After locating the line that contains "(co_own _ _ _ _ _ Hok)|]." in the data below, set down exactly that line and each one after it through the line that contains "cp ∉ cs -> all_slabs c = [] ->", and nothing more.

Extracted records
Start of Block

Lemma kmem_cache_destroy_ok st own cs cp c :
  slab_inv st own cs -> cp ∈ cs -> caches st !! cp = Some c ->
  exists st', kmem_cache_destroy st cp = Some st' /\
    slab_inv st' (without own (all_slabs c ++ [cp])) (cs ∖ {[cp]}).
Proof.
  intros Hinv Hcp Ec. pose proof Hinv as [Hp Hc]. destruct (Hc cp Hcp) as (? & ? & Hok). simplify_eq.
  unfold kmem_cache_destroy. rewrite Ec. some_bind.
  destruct (free_slabs_ok (pages st) own (gfporder c) (all_slabs c) Hp) as (p1 & Hrun & Hp1 & Hs1).
  { apply (co_nodup _ _ _ _ _ Hok). }
  { intros sp Hsp. apply (co_slab _ _ _ _ _ Hok sp Hsp). }
  unfold all_slabs in Hrun. rewrite free_slabs_app in Hrun.
  destruct (free_slabs (pages st) (gfporder c) (slabs_partial c)) as [q|]; [|done]. revert Hrun. some_bind. intros Hrun.
  rewrite free_slabs_app in Hrun.
  destruct (free_slabs q (gfporder c) (slabs_full c)) as [q'|]; [|done]. revert Hrun. some_bind. intros ->. some_bind.
  destruct (pa_free_ok p1 _ cp 0 Hp1) as (p2 & -> & Hp2 & Hs2).
  { rewrite without_lookup, decide_False; [apply (co_own _ _ _ _ _ Hok)|].
    intros Hin. by destruct (co_slab _ _ _ _ _ Hok cp Hin) as (? & _). }
  some_bind. eexists. split; [done|]. apply inv_drop_cache; try done.
  - intros x. by rewrite Hs2, Hs1.
  - unfold without in *. by rewrite foldl_app.
Qed.

Lemma live_new_cache st p' cs cp c :
  cp ∉ cs -> all_slabs c = [] ->
  let st' := set_cache (set_pages st p') cp c in
  (forall cp' o, cp' ∈ cs -> allocated st' cp' o <-> allocated st cp' o) /\ forall o, ~ allocated st' cp o.
Proof.
  intros Hcp Hnil st'. split.
  - intros cp' o Hcp'. assert (cp' <> cp) by (intros ->; done).
    unfold allocated, live, obj_of, st'. cbn. by rewrite lookup_insert_ne.
  - intros o (sp & i & (c1 & s & E & Hin & _) & _). unfold st' in E. cbn in E. rewrite lookup_insert_eq in E.
    injection E as <-. rewrite Hnil in Hin. set_solver.
Qed.

(** What [kmem_cache_create] guarantees when it returns [cp]. *)
Definition create_post st st' own cs sz cp : Prop :=
  (cp ∉ cs) /\ exists own' c, own ⊆ own' /\ slab_inv st' own' (cs ∪ {[cp]}) /\ caches st' !! cp = Some c /\
    layout_ok c /\ sz <= size c < sz + 8 /\ size c mod 8 = 0 /\
    (forall o, ~ allocated st' cp o) /\
    forall cp' o, cp' ∈ cs -> allocated st' cp' o <-> allocated st cp' o.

End of Block

__REPLY TO THE EXERCISE__
  { rewrite without_lookup, decide_False; [apply (co_own _ _ _ _ _ Hok)|].
    intros Hin. by destruct (co_slab _ _ _ _ _ Hok cp Hin) as (? & _). }
  some_bind. eexists. split; [done|]. apply inv_drop_cache; try done.
  - intros x. by rewrite Hs2, Hs1.
  - unfold without in *. by rewrite foldl_app.
Qed.

Lemma live_new_cache st p' cs cp c :
  cp ∉ cs -> all_slabs c = [] ->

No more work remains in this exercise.